**Data for review:**
----
Definition perform (o : operation) : M (answer o) :=
  match o with
  | OpStoreFile u ctx f c => StoreFileContext u ctx f c
  | OpAppendToFile u ctx f c => AppendToFileContext u ctx f c
  | OpLoadFile u ctx f => LoadFileContext u ctx f
  | OpCreateInvitation u f r => CreateInvitation u f r
  | OpAcceptInvitation u s p f => AcceptInvitation (Some u) s p f
  | OpRevokeAccess u f r => RevokeAccess u f r
  | OpReadFileMetadata u f => ReadFileMetadata u f
  end.

(** The context it is called with; the operations that take none use
    [context.Background()]. *)
Definition op_ctx (o : operation) : Fencing.Ctx :=
  match o with
  | OpStoreFile _ ctx _ _ | OpAppendToFile _ ctx _ _ | OpLoadFile _ ctx _ => ctx
  | _ => Fencing.Background
  end.

(** Whether a successful run must have committed: appending nothing is the
    one mutating call that writes nothing. *)
Definition mutates (o : operation) : bool :=
  match o with
  | OpLoadFile _ _ _ | OpReadFileMetadata _ _ => false
  | OpAppendToFile _ _ _ c => bool_decide (slen c ≠ 0%nat)
  | _ => true
  end.

Lemma perform_safe o : ctx0 = op_ctx o → safe (perform o) Start (finished (mutates o)).
Proof.
  intros Hctx. destruct o; cbn [perform mutates op_ctx answer] in *; rewrite <-?Hctx;
    auto using StoreFile_safe, Append_safe, Load_safe, CreateInvitation_safe,
      AcceptInvitation_safe, RevokeAccess_safe, ReadFileMetadata_safe.
Qed.

End automaton.

(** C4. Strict two-phase locking and atomic publication: whatever the
    environment answers, every locking operation follows the protocol (one
    transaction; the namespace lock, then the file lock, waited for under the
    caller's context; reads only under a lock and under the caller's deadline;
    at most one commit, of objects only, under both locks, at least one of
    them exclusive, on the caller's context with the guard's fencing grants;
    no lock and no read after it) and always ends with its guard released. A
    mutating operation that succeeds has committed exactly once, a reading one
    never commits, and an operation that fails has committed nothing. *)
Theorem strict_two_phase {S} (h : handler S) (st : S) (o : operation) :
  ∃ c, accept (op_ctx o) Start (trace h (perform o) st) = Some (Ended c) ∧
    ends_well (mutates o) c (run h (perform o) st).2.
Proof.
  destruct (safe_accept (op_ctx o) _ _ _ h st (perform_safe _ o eq_refl)) as (s & Ha & c & -> & Hc). eauto.
Qed.

End protocol.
----
**Action item:** Write the entries again, exactly as they stand.

**Exercise result:**
Definition perform (o : operation) : M (answer o) :=
  match o with
  | OpStoreFile u ctx f c => StoreFileContext u ctx f c
  | OpAppendToFile u ctx f c => AppendToFileContext u ctx f c
  | OpLoadFile u ctx f => LoadFileContext u ctx f
  | OpCreateInvitation u f r => CreateInvitation u f r
  | OpAcceptInvitation u s p f => AcceptInvitation (Some u) s p f
  | OpRevokeAccess u f r => RevokeAccess u f r
  | OpReadFileMetadata u f => ReadFileMetadata u f
  end.

(** The context it is called with; the operations that take none use
    [context.Background()]. *)
Definition op_ctx (o : operation) : Fencing.Ctx :=
  match o with
  | OpStoreFile _ ctx _ _ | OpAppendToFile _ ctx _ _ | OpLoadFile _ ctx _ => ctx
  | _ => Fencing.Background
  end.

(** Whether a successful run must have committed: appending nothing is the
    one mutating call that writes nothing. *)
Definition mutates (o : operation) : bool :=
  match o with
  | OpLoadFile _ _ _ | OpReadFileMetadata _ _ => false
  | OpAppendToFile _ _ _ c => bool_decide (slen c ≠ 0%nat)
  | _ => true
  end.

Lemma perform_safe o : ctx0 = op_ctx o → safe (perform o) Start (finished (mutates o)).
Proof.
  intros Hctx. destruct o; cbn [perform mutates op_ctx answer] in *; rewrite <-?Hctx;
    auto using StoreFile_safe, Append_safe, Load_safe, CreateInvitation_safe,
      AcceptInvitation_safe, RevokeAccess_safe, ReadFileMetadata_safe.
Qed.

End automaton.

(** C4. Strict two-phase locking and atomic publication: whatever the
    environment answers, every locking operation follows the protocol (one
    transaction; the namespace lock, then the file lock, waited for under the
    caller's context; reads only under a lock and under the caller's deadline;
    at most one commit, of objects only, under both locks, at least one of
    them exclusive, on the caller's context with the guard's fencing grants;
    no lock and no read after it) and always ends with its guard released. A
    mutating operation that succeeds has committed exactly once, a reading one
    never commits, and an operation that fails has committed nothing. *)
Theorem strict_two_phase {S} (h : handler S) (st : S) (o : operation) :
  ∃ c, accept (op_ctx o) Start (trace h (perform o) st) = Some (Ended c) ∧
    ends_well (mutates o) c (run h (perform o) st).2.
Proof.
  destruct (safe_accept (op_ctx o) _ _ _ h st (perform_safe _ o eq_refl)) as (s & Ha & c & -> & Hc). eauto.
Qed.

End protocol.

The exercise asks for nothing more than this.